What are some examples of sexual coercion?
Sexual coercion comes in different forms and can be hard to identify depending on the relationship between the parties involved. Below are some examples that count as sexual coercion:
- Badgering someone into having sex.
- Using guilt or shame to pressure someone into having sex i.e. “You would do it if you loved me.”
- Threatening to cheat or break up with you if their needs aren’t met.
- Manipulating a person into thinking they may lose their home or job.
- Threatening to lie about or spread rumors about you.
- Not giving you the opportunity to say no.
5 Ways to Seek Help If You Believe You’ve Been in a Sexually Coerced Situation
- Report to the authorities. Some forms of sexual coercion can be classified as sexual assault, so if you find that your boundaries were violated and the other party didn’t heed your “No,” you’re well within your rights to report the situation to the police.

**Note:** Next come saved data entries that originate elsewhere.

(** [cec_ops_report_features] returns the RC profile at byte 4 and the device
    features right after its last byte, the first without an extension bit; it
    returns no pointer when bytes 4 to 14 are all extended. The bytes of the
    device features themselves are never looked at. *)
Theorem report_features_pointers m :
  cec_msg_wf m →
  ∃ v a, cm_msg m !! 2%nat = Some v ∧ cm_msg m !! 3%nat = Some a ∧
    ((∃ p, (4 ≤ p ≤ 14)%nat ∧ (∀ i, (4 ≤ i < p)%nat → has_ext m i) ∧ ¬ has_ext m p
         ∧ cec_ops_report_features m = Some (v, a, Some 4%nat, Some (S p)))
     ∨ ((∀ i, (4 ≤ i ≤ 14)%nat → has_ext m i)
         ∧ cec_ops_report_features m = Some (v, a, None, None))).
Proof.
  intros Hwf. pose proof (wf_length _ Hwf) as Hl.
  destruct (skip_ext_spec m (14 - 4) 4 14 Hwf) as (p & Ep & Hp & Hext & Hstop); [lia..|].
  destruct (lookup_lt_is_Some_2 (cm_msg m) 2) as [v Ev]; [lia|].
  destruct (lookup_lt_is_Some_2 (cm_msg m) 3) as [a Ea]; [lia|].
  destruct (lookup_lt_is_Some_2 (cm_msg m) p) as [b Eb]; [lia|].
  exists v, a. split_and!; [done..|].
  unfold cec_ops_report_features, mbind, R_bind, mret, R_ret, get.
  rewrite Ev, Ea, Ep, Eb. destruct (truth (b .& 128)) eqn:E; cbn [negb].
  - rewrite Eb, E. right. split; [|done]. intros i Hi.
    assert (p = 14%nat) as ->.
    { destruct (decide (p = 14%nat)); [done|]. destruct Hstop; [lia|]. by exists b. }
    destruct (decide (i = 14%nat)) as [->|]; [by exists b|]. apply Hext. lia.
  - left. exists p. split; [done|]. split; [done|].
    split; [intros (b' & Eb' & E'); congruence|].
    destruct (skip_ext_spec m (15 - p) p 15 Hwf) as (q & Eq & Hq & Hext' & _); [lia..|].
    rewrite Eq. assert (q = p) as ->; [|by rewrite Eb, E].
    destruct (decide (q = p)); [done|]. destruct (Hext' p) as (b' & Eb' & E'); [lia|congruence].
Qed.

Lemma report_features_pointers_witness :
  ∃ v a, cm_msg cec_msg_zero !! 2%nat = Some v ∧ cm_msg cec_msg_zero !! 3%nat = Some a ∧
    ((∃ p, (4 ≤ p ≤ 14)%nat ∧ (∀ i, (4 ≤ i < p)%nat → has_ext cec_msg_zero i)
         ∧ ¬ has_ext cec_msg_zero p
         ∧ cec_ops_report_features cec_msg_zero = Some (v, a, Some 4%nat, Some (S p)))
     ∨ ((∀ i, (4 ≤ i ≤ 14)%nat → has_ext cec_msg_zero i)
         ∧ cec_ops_report_features cec_msg_zero = Some (v, a, None, None))).
Proof. apply (report_features_pointers cec_msg_zero cec_msg_zero_wf). Defined.

(** The size a vendor command parser returns is the number of operand bytes;
    of a message too short to have an opcode the subtraction wraps and it
    returns the maximum instead. *)
Theorem vendor_command_size m :
  0 <= cm_len m <= 16 →
  cec_ops_vendor_command m = Some (if cm_len m <? 2 then 14 else cm_len m - 2, 2%nat)
  ∧ cec_ops_vendor_remote_button_down m = cec_ops_vendor_command m.
Proof.
  intros H. split; [|done].
  unfold cec_ops_vendor_command, mbind, R_bind, asks, mret, R_ret. do 2 f_equal.
  destruct (Z.ltb_spec (cm_len m) 2).
  - assert (cm_len m = 0 ∨ cm_len m = 1) as [-> | ->] by lia; reflexivity.
  - rewrite u32_id, u8_id by range. apply clamp_id. lia.
Qed.

Lemma vendor_command_size_witness :
  cec_ops_vendor_command (upd cec_msg_zero 1 0 (replicate 16 0) 0) = Some (14, 2%nat)
  ∧ cec_ops_vendor_remote_button_down (upd cec_msg_zero 1 0 (replicate 16 0) 0)
    = cec_ops_vendor_command (upd cec_msg_zero 1 0 (replicate 16 0) 0).
Proof. apply (vendor_command_size (upd cec_msg_zero 1 0 (replicate 16 0) 0)). cbn. lia. Defined.

(** * The operand tables *)

(** An operand of [w] bits and the values that [cec.h] lists for it. *)
Definition packed_operands : list (Z * list Z) :=
  [(1, op_service_id_method); (7, op_dig_bcast_system); (6, op_channel_number_fmt);
   (1, op_timer_overlap_warning); (2, op_media_info); (4, op_prog_info); (4, op_prog_error);
   (1, op_rec_flag); (7, op_tuner_display_info); (1, op_aud_mute_status);
   (2, op_audio_format_id); (1, op_low_latency_mode); (2, op_audio_out_compensated);
   (2, op_hec_func_state); (2, op_host_func_state); (2, op_enc_func_state);
   (2, op_cdc_errcode); (4, op_hpd_state); (4, op_hpd_error)].

(** The operands that fill a byte. *)
Definition byte_operands : list (list Z) :=
  [op_rec_src_type; op_ana_bcast_type; op_bcast_system; op_rec_status; op_recording_seq;
   op_ext_src_spec; op_timer_cleared_status; op_cec_version; op_prim_devtype;
   op_all_device_types; op_rc_profile; op_dev_features; op_deck_control_mode; op_deck_info;
   op_status_req; op_play_mode; op_disp_ctl; op_menu_req; op_menu_state; op_ui_bcast_type;
   op_ui_snd_pres_ctl; op_pwr_state; op_reason; op_sys_aud_status; op_audio_rate;
   op_hec_set_state; op_prog_indicator; op_hec_support; op_hec_activation].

- Report to HR. If the coercive incident happens in the workplace, it can be classified as sexual harassment and should be reported to HR for further investigation.
- Turn to campus authorities. If you’re a student, your school should have a Title IX policy that allows you to report incidents of sexual coercion as they are a form of sexual harassment. A designated Title IX coordinator or student relations manager can help guide you through the process.
- Seek Counseling. As with other forms of violations, sexual coercion can be traumatic so it’s wise to turn to a therapist or other licensed professional who can help you emotionally heal.
- National resources. Organizations such as the RAINN (Rape, Abuse & Incest National Network) Hotline, Love Is Respect, as well as the National Domestic Violence Hotline, are also available for further guidance.